## [WHAT YOU SHOULD DO]
Find "try (by intros" and "(** ** Records that travel through batches *)" in the records below. Copy the lines holding them and every line between, exactly, and no others.

◇ ◇ ◇ ◇ ◇ ◇ ◇

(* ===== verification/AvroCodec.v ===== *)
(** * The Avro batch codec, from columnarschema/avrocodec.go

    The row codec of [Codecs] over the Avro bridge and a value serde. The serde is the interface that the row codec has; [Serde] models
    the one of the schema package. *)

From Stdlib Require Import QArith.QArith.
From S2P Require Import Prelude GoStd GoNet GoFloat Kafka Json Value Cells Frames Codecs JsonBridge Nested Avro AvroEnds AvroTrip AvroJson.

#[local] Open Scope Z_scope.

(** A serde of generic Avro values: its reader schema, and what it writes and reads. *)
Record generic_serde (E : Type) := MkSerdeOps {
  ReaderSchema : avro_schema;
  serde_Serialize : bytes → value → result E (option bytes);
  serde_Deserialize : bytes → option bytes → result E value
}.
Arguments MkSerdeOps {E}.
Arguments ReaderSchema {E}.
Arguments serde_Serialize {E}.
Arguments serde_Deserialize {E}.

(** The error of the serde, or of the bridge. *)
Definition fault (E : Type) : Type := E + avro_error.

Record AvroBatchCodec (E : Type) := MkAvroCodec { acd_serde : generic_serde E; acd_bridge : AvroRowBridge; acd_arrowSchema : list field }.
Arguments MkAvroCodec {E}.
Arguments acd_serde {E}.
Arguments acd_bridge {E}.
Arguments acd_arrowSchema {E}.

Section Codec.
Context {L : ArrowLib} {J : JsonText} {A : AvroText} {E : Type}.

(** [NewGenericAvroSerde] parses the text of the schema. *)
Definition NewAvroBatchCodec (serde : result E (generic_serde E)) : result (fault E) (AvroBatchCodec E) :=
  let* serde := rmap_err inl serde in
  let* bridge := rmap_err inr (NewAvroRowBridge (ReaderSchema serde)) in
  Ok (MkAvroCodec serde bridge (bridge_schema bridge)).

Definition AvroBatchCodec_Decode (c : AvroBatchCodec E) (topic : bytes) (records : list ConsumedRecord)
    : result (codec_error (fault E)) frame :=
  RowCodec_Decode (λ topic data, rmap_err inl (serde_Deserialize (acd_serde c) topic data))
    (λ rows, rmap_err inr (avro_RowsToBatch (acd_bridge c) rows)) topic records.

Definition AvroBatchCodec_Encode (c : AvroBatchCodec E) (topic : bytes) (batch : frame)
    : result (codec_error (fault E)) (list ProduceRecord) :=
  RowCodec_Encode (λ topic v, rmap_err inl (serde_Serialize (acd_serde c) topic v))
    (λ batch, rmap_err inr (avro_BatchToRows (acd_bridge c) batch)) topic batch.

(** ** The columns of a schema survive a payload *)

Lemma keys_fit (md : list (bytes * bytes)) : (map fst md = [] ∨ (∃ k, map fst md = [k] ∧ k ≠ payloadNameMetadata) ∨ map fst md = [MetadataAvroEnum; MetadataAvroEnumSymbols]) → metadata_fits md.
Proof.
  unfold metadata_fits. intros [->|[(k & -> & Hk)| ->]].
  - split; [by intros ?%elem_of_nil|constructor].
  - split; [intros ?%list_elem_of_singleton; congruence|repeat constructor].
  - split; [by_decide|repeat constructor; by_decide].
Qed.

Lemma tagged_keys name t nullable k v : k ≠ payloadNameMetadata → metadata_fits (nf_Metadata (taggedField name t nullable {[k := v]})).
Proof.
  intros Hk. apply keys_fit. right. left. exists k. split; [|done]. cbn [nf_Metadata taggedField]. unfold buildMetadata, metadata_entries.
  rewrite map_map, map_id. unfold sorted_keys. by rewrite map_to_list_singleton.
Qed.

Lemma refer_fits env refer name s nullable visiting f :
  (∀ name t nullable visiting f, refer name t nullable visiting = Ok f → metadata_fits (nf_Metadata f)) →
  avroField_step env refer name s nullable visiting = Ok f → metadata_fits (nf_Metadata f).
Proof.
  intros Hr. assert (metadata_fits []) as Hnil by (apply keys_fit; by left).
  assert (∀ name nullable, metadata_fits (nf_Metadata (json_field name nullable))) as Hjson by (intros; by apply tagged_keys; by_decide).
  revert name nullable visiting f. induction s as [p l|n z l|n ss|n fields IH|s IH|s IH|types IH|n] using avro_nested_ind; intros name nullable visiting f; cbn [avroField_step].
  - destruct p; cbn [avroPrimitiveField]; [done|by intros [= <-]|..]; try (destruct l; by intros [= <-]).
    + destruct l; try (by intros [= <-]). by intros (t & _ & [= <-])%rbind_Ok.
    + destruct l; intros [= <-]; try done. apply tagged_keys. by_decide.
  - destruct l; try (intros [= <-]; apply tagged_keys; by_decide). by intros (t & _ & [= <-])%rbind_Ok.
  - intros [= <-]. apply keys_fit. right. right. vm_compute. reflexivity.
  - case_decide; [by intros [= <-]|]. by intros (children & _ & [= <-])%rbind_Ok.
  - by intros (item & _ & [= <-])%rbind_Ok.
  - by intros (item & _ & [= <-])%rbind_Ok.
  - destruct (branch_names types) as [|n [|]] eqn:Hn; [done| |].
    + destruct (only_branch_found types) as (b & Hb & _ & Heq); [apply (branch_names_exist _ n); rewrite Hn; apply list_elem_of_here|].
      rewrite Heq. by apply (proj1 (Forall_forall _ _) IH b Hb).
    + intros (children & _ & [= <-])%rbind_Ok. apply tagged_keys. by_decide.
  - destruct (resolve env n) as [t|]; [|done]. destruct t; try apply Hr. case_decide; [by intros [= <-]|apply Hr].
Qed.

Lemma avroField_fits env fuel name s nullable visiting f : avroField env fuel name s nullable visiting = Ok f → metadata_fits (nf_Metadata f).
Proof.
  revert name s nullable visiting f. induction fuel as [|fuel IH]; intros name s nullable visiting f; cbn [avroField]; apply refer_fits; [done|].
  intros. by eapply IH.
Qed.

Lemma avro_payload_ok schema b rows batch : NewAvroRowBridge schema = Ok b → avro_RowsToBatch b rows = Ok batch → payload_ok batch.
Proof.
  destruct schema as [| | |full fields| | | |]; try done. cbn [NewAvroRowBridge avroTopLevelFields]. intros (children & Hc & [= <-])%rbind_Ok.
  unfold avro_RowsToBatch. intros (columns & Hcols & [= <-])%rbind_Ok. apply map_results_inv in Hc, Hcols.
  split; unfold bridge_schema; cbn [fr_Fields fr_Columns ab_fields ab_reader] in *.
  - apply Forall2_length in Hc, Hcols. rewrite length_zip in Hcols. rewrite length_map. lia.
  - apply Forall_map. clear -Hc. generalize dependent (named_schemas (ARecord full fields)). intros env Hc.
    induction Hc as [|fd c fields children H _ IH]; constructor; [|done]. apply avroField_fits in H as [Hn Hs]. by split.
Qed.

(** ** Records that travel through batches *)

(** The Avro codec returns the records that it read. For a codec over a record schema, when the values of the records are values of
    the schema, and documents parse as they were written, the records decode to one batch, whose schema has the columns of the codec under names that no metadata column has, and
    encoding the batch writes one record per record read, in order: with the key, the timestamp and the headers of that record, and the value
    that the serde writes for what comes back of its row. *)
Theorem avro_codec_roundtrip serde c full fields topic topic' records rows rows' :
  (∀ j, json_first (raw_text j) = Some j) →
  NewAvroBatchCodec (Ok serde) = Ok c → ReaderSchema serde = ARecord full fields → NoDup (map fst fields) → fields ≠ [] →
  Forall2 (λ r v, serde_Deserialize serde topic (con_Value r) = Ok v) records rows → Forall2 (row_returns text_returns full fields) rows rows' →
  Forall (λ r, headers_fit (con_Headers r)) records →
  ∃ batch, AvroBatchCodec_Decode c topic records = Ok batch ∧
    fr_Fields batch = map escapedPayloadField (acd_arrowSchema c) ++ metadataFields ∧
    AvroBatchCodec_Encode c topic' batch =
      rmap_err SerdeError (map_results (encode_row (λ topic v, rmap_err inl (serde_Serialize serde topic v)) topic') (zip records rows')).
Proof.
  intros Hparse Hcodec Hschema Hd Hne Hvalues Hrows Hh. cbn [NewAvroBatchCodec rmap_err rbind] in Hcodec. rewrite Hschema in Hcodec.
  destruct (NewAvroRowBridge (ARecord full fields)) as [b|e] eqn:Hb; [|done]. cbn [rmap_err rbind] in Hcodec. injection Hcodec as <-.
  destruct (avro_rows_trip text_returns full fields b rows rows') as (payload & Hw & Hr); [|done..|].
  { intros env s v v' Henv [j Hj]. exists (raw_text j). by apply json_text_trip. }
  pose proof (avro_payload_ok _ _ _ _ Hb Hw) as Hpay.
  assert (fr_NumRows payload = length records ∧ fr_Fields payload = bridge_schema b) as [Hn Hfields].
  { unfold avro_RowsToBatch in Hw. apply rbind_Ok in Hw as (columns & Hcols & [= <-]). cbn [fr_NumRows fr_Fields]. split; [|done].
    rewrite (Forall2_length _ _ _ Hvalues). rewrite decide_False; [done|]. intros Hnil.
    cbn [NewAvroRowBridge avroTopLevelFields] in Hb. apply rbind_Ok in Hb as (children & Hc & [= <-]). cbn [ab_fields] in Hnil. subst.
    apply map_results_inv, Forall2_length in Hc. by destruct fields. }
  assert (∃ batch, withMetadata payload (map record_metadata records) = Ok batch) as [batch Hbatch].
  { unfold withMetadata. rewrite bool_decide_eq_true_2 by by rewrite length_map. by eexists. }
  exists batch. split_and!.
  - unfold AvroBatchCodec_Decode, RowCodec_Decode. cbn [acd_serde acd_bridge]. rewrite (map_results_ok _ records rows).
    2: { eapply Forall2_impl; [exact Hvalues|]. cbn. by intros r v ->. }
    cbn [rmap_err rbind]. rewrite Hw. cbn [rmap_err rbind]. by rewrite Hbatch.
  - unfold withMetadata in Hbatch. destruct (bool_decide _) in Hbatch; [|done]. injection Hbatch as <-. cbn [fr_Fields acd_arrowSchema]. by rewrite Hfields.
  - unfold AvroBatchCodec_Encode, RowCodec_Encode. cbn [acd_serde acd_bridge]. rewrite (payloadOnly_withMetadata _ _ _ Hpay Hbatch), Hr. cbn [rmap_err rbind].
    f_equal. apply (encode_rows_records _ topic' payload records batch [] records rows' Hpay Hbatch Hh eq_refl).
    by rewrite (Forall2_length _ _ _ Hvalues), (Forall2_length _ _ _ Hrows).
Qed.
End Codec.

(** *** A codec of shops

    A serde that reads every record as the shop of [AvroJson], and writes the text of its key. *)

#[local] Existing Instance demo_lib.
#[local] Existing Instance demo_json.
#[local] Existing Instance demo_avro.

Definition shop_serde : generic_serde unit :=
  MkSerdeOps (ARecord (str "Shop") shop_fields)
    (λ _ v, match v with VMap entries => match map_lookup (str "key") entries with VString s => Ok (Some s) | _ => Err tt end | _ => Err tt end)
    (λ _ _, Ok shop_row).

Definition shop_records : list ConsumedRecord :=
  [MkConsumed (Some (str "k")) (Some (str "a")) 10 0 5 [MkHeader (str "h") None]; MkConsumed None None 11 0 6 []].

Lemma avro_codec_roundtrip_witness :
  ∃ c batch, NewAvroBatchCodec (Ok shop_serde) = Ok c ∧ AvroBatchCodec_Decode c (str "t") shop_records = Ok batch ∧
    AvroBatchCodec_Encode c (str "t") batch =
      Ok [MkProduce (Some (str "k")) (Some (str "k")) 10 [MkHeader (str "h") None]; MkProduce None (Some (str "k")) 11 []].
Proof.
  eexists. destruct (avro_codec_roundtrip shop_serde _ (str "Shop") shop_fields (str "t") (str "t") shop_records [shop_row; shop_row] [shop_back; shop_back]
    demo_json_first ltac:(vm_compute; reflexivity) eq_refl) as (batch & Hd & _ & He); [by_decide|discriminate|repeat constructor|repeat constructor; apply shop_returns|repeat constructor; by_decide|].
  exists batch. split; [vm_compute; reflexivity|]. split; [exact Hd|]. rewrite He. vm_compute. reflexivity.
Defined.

◇ ◇ ◇ ◇ ◇ ◇ ◇

## [EXPECTED OUTPUT]
    + destruct l; try (by intros [= <-]). by intros (t & _ & [= <-])%rbind_Ok.
    + destruct l; intros [= <-]; try done. apply tagged_keys. by_decide.
  - destruct l; try (intros [= <-]; apply tagged_keys; by_decide). by intros (t & _ & [= <-])%rbind_Ok.
  - intros [= <-]. apply keys_fit. right. right. vm_compute. reflexivity.
  - case_decide; [by intros [= <-]|]. by intros (children & _ & [= <-])%rbind_Ok.
  - by intros (item & _ & [= <-])%rbind_Ok.
  - by intros (item & _ & [= <-])%rbind_Ok.
  - destruct (branch_names types) as [|n [|]] eqn:Hn; [done| |].
    + destruct (only_branch_found types) as (b & Hb & _ & Heq); [apply (branch_names_exist _ n); rewrite Hn; apply list_elem_of_here|].
      rewrite Heq. by apply (proj1 (Forall_forall _ _) IH b Hb).
    + intros (children & _ & [= <-])%rbind_Ok. apply tagged_keys. by_decide.
  - destruct (resolve env n) as [t|]; [|done]. destruct t; try apply Hr. case_decide; [by intros [= <-]|apply Hr].
Qed.

Lemma avroField_fits env fuel name s nullable visiting f : avroField env fuel name s nullable visiting = Ok f → metadata_fits (nf_Metadata f).
Proof.
  revert name s nullable visiting f. induction fuel as [|fuel IH]; intros name s nullable visiting f; cbn [avroField]; apply refer_fits; [done|].
  intros. by eapply IH.
Qed.

Lemma avro_payload_ok schema b rows batch : NewAvroRowBridge schema = Ok b → avro_RowsToBatch b rows = Ok batch → payload_ok batch.
Proof.
  destruct schema as [| | |full fields| | | |]; try done. cbn [NewAvroRowBridge avroTopLevelFields]. intros (children & Hc & [= <-])%rbind_Ok.
  unfold avro_RowsToBatch. intros (columns & Hcols & [= <-])%rbind_Ok. apply map_results_inv in Hc, Hcols.
  split; unfold bridge_schema; cbn [fr_Fields fr_Columns ab_fields ab_reader] in *.
  - apply Forall2_length in Hc, Hcols. rewrite length_zip in Hcols. rewrite length_map. lia.
  - apply Forall_map. clear -Hc. generalize dependent (named_schemas (ARecord full fields)). intros env Hc.
    induction Hc as [|fd c fields children H _ IH]; constructor; [|done]. apply avroField_fits in H as [Hn Hs]. by split.
Qed.

(** ** Records that travel through batches *)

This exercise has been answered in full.